Wenhui (Wendy) Liao

I am currently a research scientist at the R&D in Thomson Reuters. I got my PhD from the Department of Electrical, Computer, and Systems Engineering, Rensselaer Polytechnic Institute in 2006. My primary research interests are probabilistic graphical models, machine learning, and their applications in information retrieval, information extraction, information fusion, and computer vision.

Research Interests:
  • Uncertainty in Artificial Intelligence: Probabilistic graphical models and their applications in modeling, reasoning, learning, and decision-making under uncertainty
  • Machine learning
  • Information Retrieval, Information Extraction
  • Computer Vision, Human Computer Interaction
  • Active Information Fusion, Sensor Modeling and Selection

    Research Projects

    Probabilistic Graphical Models

      Learning Bayesian Networks (BN) when Data is Incomplete

    Many real applications using BNs need to automatically learn BN parameters from data due to the difficulty and time requirement of manually setting up the parameters. However, when data is incomplete, which happens frequently with real-world applications, even the state-of-art learning techniques such as the Expectation-Maximization (EM) algorithm and Gibbs sampling could fail. EM suffers from having too many local maxima, and Gibbs sampling suffers from slow convergence. This motivates us to propose a BN parameter-learning algorithm to escape local maxima by systematically combining domain knowledge during learning. The key idea is to impose two qualitative constrains, the relative relationships between local parameters, and the ranges of local parameters, into EM. In the meantime, sensitivity analysis is used to further refine the search space. The proposed algorithm can achieve state-of-the-art performance in various real applications.
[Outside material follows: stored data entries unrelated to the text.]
Lemma read_loop_stores OUTPUT_FILES names h r h1 :
  for_each names (read_output read_csv OUTPUT_FILES) h = (r, h1) ->
  settings h1 = settings h
  /\ exists read,
       read.*1 `prefix_of` names
       /\ output (self h1) = stored read (output (self h))
       /\ (r = inr tt -> read.*1 = names).
Proof.
  revert h. induction names as [|file names IH]; intros h; simpl.
  { intros [= <- <-]. split; [done |]. exists []. split_and!; try done. }
  intros [(e & Hfile & ->) | ([] & h2 & Hfile & Hrest)]%bind_inv.
  - apply read_output_stores in Hfile as [Hset [(df & ? & _) | (e' & _ & Hout)]]; [done |].
    split; [done |]. exists []. split_and!; [apply prefix_nil | done | done].
  - apply read_output_stores in Hfile as [Hset [(df & _ & Hout) | (e' & ? & _)]]; [| done].
    apply IH in Hrest as (Hset' & read & Hpre & Hstored & Hall).
    split; [congruence |]. exists ((file, df) :: read). split_and!.
    + rewrite fmap_cons. by apply prefix_cons.
    + by rewrite stored_cons, <- Hout.
    + intros Hr. rewrite fmap_cons. f_equal. by apply Hall.
Qed.

(** X9: [run] never empties the output cache: when it is over, however it ends,
    the cache is the one it found with the tables of the requested names it
    has read stored over it, in the order of the list; these are all the
    requested names if [run] returns and the first few of them, possibly
    none, if it raises.  The tables of a previous run stay under every other
    name, and under the requested names that were not reached. *)
Theorem run_stores_outputs soil weather crop h r h1 :
  run default_mode subprocess_run read_csv soil weather crop h = (r, h1) ->
  exists read,
    read.*1 `prefix_of` OUTPUT_LIST (self h)
    /\ output (self h1) = stored read (output (self h))
    /\ (r = inr tt -> read.*1 = OUTPUT_LIST (self h))
    /\ (forall name, name ∉ read.*1 -> output (self h1) !! name = output (self h) !! name).
Proof.
  intros Hrun.
  assert (Hgoal : exists read,
            read.*1 `prefix_of` OUTPUT_LIST (self h)
            /\ output (self h1) = stored read (output (self h))
            /\ (r = inr tt -> read.*1 = OUTPUT_LIST (self h))).
  { assert (Hnone : forall e, r = inl e -> self h1 = self h ->
              exists read,
                read.*1 `prefix_of` OUTPUT_LIST (self h)
                /\ output (self h1) = stored read (output (self h))
                /\ (r = inr tt -> read.*1 = OUTPUT_LIST (self h))).
    { intros e -> ->. exists []. split_and!; [apply prefix_nil | done | done]. }
    assert (Kr : keeps (unchanged self) remove_previous_outputs)
      by (unfold remove_previous_outputs; keeps_all).
    assert (Kf : keeps (unchanged self) (fill_management soil weather crop))
      by (unfold fill_management; keeps_all).
    assert (Kw : keeps (unchanged self) (write_inputs default_mode soil weather crop))
      by (unfold write_inputs; keeps_all).
    assert (Ke : forall mf, keeps (unchanged self) (execute subprocess_run mf))
      by (intros mf; unfold execute; keeps_all).
    unfold run in Hrun.
    assert (Hget : (get : M Heap Heap) h = (inr h, h)) by done.
    rewrite (bind_inr _ _ _ _ _ Hget) in Hrun.
    apply bind_inv in Hrun as [(e & Ha & ->) | ([] & h0 & Ha & Hrun)].
    { apply (Hnone e eq_refl). revert Ha. unfold py_assert.
      destruct (_SETUP (self h)); [done | by intros [= _ <-]]. }
    assert (Hh0 : h0 = h).
    { revert Ha. unfold py_assert. destruct (_SETUP (self h)); [by intros [= <-] | done]. }
    subst h0.
    apply bind_inv in Hrun as [(e & Hc & ->) | ([] & ha & Hc & Hrun)];
      pose proof (Kr h) as Hka; rewrite Hc in Hka; unfold unchanged in Hka; simpl in Hka.
    { by apply (Hnone e). }
    unfold compile_execute_read in Hrun.
    apply bind_inv in Hrun as [(e & Hc' & ->) | ([] & hb & Hc' & Hrun)];
      pose proof (Kf ha) as Hkb; rewrite Hc' in Hkb; unfold unchanged in Hkb; simpl in Hkb.
    { apply (Hnone e eq_refl). congruence. }
    apply bind_inv in Hrun as [(e & Hc'' & ->) | (mf & hc & Hc'' & Hrun)];
      pose proof (Kw hb) as Hkc; rewrite Hc'' in Hkc; unfold unchanged in Hkc; simpl in Hkc.
    { apply (Hnone e eq_refl). congruence. }
    apply bind_inv in Hrun as [(e & Hx & ->) | ([] & hd & Hx & Hrun)];
      pose proof (Ke mf hc) as Hkd; rewrite Hx in Hkd; unfold unchanged in Hkd; simpl in Hkd.
    { apply (Hnone e eq_refl). congruence. }
    assert (Hself : self hd = self h) by congruence.
    rewrite <- Hself. revert Hrun. unfold read_outputs.
    intros [(e & Hp & ->) | (p & h4 & Hp & Hrun)]%bind_inv.
    { exists []. split_and!; [apply prefix_nil | | done].
      pose proof (keeps_RUN_PATH (unchanged self) hd) as Hk. rewrite Hp in Hk.
      unfold unchanged in Hk. simpl in Hk. by rewrite Hk. }
    assert (Hh4 : h4 = hd).
    { revert Hp. unfold RUN_PATH, mbind, M_bind, bind. simpl.
      destruct (_RUN_PATH (self hd)); [by intros [= _ <-] | done]. }
    subst h4.
    pose proof (sys_listdir hd p) as Hlist.
    destruct (stat (os hd) p) as [[|data mode] |].
    2, 3: (rewrite (bind_inl _ _ _ _ _ Hlist) in Hrun; injection Hrun as <- <-;
           exists []; split_and!; [apply prefix_nil | done | done]).
    rewrite (bind_inr _ _ _ _ _ Hlist) in Hrun.
    assert (Hget' : (get : M Heap Heap) hd = (inr hd, hd)) by done.
    rewrite (bind_inr _ _ _ _ _ Hget') in Hrun.
    apply read_loop_stores in Hrun as (_ & read & Hpre & Hstored & Hall).
    by exists read. }
  destruct Hgoal as (read & Hpre & Hstored & Hall). exists read. split_and!; try done.
  intros name Hname. rewrite Hstored. by apply stored_other.
Qed.

End Cache.

(** ** The tokens of the date index *)

Lemma all_from_spec (n : nat) (f : Z -> bool) (z s : Z) :
  all_from n f z = true -> z <= s < z + Z.of_nat n -> f s = true.
Proof.
  revert z. induction n as [|n IH]; intros z; simpl; [lia |].
  intros [Hz Hrest]%andb_true_iff Hs.
  destruct (decide (s = z)) as [-> | Hne]; [done |]. apply (IH (z + 1)); [done | lia].
Qed.

Lemma tokens_checked : all_from (Z.to_nat 100000) token_ok 0 = true.
Proof. vm_compute. reflexivity. Qed.

Lemma date_eqb_eq (a b : date) : date_eqb a b = true -> a = b.
Proof.
  unfold date_eqb. destruct a, b. simpl.
  intros [[?%Z.eqb_eq ?%Z.eqb_eq]%andb_true_iff ?%Z.eqb_eq]%andb_true_iff. by subst.
Qed.

(** A sum below 100000 is formatted as five digits and read back as two
    digits of year and three of day. *)
Lemma strptime_token (s : Z) :
  0 <= s < 100000 ->
  (1 <= s mod 1000 <= 366 -> strptime_yj (format_05d s) = inr (token_date s))
  /\ (~ 1 <= s mod 1000 <= 366 -> returned (strptime_yj (format_05d s)) = false).
Proof.
  intros Hs. pose proof (all_from_spec _ _ 0 s tokens_checked ltac:(lia)) as Hok.
  unfold token_ok, in_range in Hok. destruct (strptime_yj (format_05d s)) as [e | d].
  - split; [| done]. intros Hday. apply negb_true_iff, andb_false_iff in Hok. lia.
  - apply andb_true_iff in Hok as [Hday Heq]. apply date_eqb_eq in Heq as ->.
    split; [done |]. apply andb_true_iff in Hday. lia.
Qed.

Lemma wrap64_small (z : Z) : 0 <= z < 100000 -> wrap64 z = z.
Proof. intros Hz. unfold wrap64. rewrite Z.mod_small; lia. Qed.

Lemma to_datetime_reads (ys ds : list Z) :
  (forall i y d, ys !! i = Some y -> ds !! i = Some d ->
     0 <= y + d < 100000 /\ 1 <= (y + d) mod 1000 <= 366) ->
  to_datetime_yj (zip_with (fun y d => format_05d (wrap64 (y + d))) ys ds)
  = inr (zip_with (fun y d => token_date (y + d)) ys ds).
Proof.
  revert ds. induction ys as [|y ys IH]; intros [|d ds] Hrows; simpl; try done.
  destruct (Hrows 0%nat y d eq_refl eq_refl) as [Hsum Hday].
  rewrite wrap64_small by done.
  rewrite (proj1 (strptime_token (y + d) Hsum) Hday).
  rewrite IH; [done |]. intros i y' d' Hy' Hd'. by apply (Hrows (S i)).
Qed.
    Non-myopic Value-of-Information Computation

    Influence diagrams (IDs) have been widely used to model decision-making under uncertainty. A common scenario in decision-making modeled by an ID is that a decision maker must decide whether some information is worth collecting, and what information should be acquired first, given several information sources available. Each set of information sources is usually evaluated by value-of-information (VOI). However, due to the exponential time complexity of exactly computing VOI of multiple information sources, decision analysts and expert-system designers focus on the myopic VOI, which requires certain assumptions that are not satisfied in most applications. This motivates us to propose an approximate algorithm to compute non-myopic VOI efficiently by exploiting the central-limit theorem. The efficiency and accuracy of the algorithm make it a feasible approach in a variety of applications where efficiently evaluating a large amount of information sources is necessary.

    Bayesian Network Inference

    This research is motivated by the need to find efficient inference algorithms for several real-world applications ranging from medical diagnosis and situation assessment to object tracking and user affect recognition. The BNs describing these applications have one thing in common: both the query variables and evidence variables are restricted to a subset of the variables. Therefore, we exploit this fact to develop a factor tree inference (FTI) algorithm. FTI successfully combines the advantages of two most popular BN inference algorithms, the VE (Variable Elimination) algorithm that allows one to remove the irrelevant nodes, and the Junction-tree algorithm that allows one to share computations among multiple queries. The efficiency of the FTI algorithm makes it fit well with online BN inference.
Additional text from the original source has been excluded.